[Required work]
Would you output, exactly as written, the line with "intros c Hc." and all lines after it to the end of the data below, and no others?

(Stored data entries)
__________________________________________________

(** ** Wifi: trimming and padding again *)

Lemma string_all_impl (f g : ascii -> bool) s :
  (forall c, f c = true -> g c = true) ->
  string_all f s = true -> string_all g s = true.
Proof.
  intros H. induction s as [|c s IH]; [reflexivity|].
  cbn [string_all]. intros A. apply andb_prop in A. destruct A as [A B].
  now rewrite (H c A), IH.
Qed.

Lemma append_nil_r (s : string) : s ++ "" = s.
Proof. induction s; cbn [append]; congruence. Qed.

Lemma spaces_all k : string_all (fun c => Ascii.eqb c " ") (Fmt.spaces k) = true.
Proof. induction k; [reflexivity | exact IHk]. Qed.

Lemma utoa_aux_length fuel :
  forall n acc,
    (String.length acc <= String.length (Fmt.utoa_aux fuel n acc))%nat.
Proof.
  induction fuel as [|fuel IH]; intros n acc; cbn [Fmt.utoa_aux]; [lia|].
  destruct (n <? 10); [cbn [String.length]; lia|].
  specialize (IH (n / 10) (String (Fmt.digit_char (n mod 10)) acc)).
  cbn [String.length] in IH. lia.
Qed.

Lemma utoa_length_3 n : 100 <= n -> (3 <= String.length (Fmt.utoa n))%nat.
Proof.
  intros H. unfold Fmt.utoa.
  pose proof (Z.log2_le_mono 64 n ltac:(lia)) as L.
  change (Z.log2 64) with 6 in L.
  destruct (Z.to_nat (Z.log2 n)) as [|[|k]] eqn:E; [lia|lia|].
  cbn [Fmt.utoa_aux].
  destruct (Z.ltb_spec n 10); [lia|].
  assert (10 <= n / 10) by (apply Z.div_le_lower_bound; lia).
  destruct (Z.ltb_spec (n / 10) 10); [lia|].
  destruct (n / 10 / 10 <? 10); [cbn [String.length]; lia|].
  match goal with
  | |- (_ <= String.length (Fmt.utoa_aux ?f ?m ?acc))%nat =>
      pose proof (utoa_aux_length f m acc) as P
  end.
  cbn [String.length] in P. lia.
Qed.

(** [strings.Trim(s, " ")] on a number right-justified by [%3d]. *)
Lemma Trim_d3 n : Strings.Trim (Fmt.d 3 n) " " = Fmt.itoa n.
Proof.
  unfold Strings.Trim, Fmt.d, Fmt.pad_left. cbn [list_ascii_of_string existsb].
  assert (string_all
            (fun c => negb (Ascii.eqb c " " || false)) (Fmt.itoa n) = true)
    as N.
  { eapply string_all_impl; [|apply itoa_no_space].
    intros c Hc. destruct (Ascii.eqb_spec c " ") as [-> | ];
      [discriminate Hc | reflexivity]. }
  rewrite trim_left_all
    by (eapply string_all_impl; [|apply spaces_all];
        intros c Hc; cbv beta in Hc; now rewrite Hc).
  rewrite trim_left_none by exact N.
  rewrite <- (append_nil_r (Fmt.itoa n)) at 1.
  now apply trim_right_app.
Qed.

__________________________________________________

[Finished task]
    intros c Hc. destruct (Ascii.eqb_spec c " ") as [-> | ];
      [discriminate Hc | reflexivity]. }
  rewrite trim_left_all
    by (eapply string_all_impl; [|apply spaces_all];
        intros c Hc; cbv beta in Hc; now rewrite Hc).
  rewrite trim_left_none by exact N.
  rewrite <- (append_nil_r (Fmt.itoa n)) at 1.
  now apply trim_right_app.
Qed.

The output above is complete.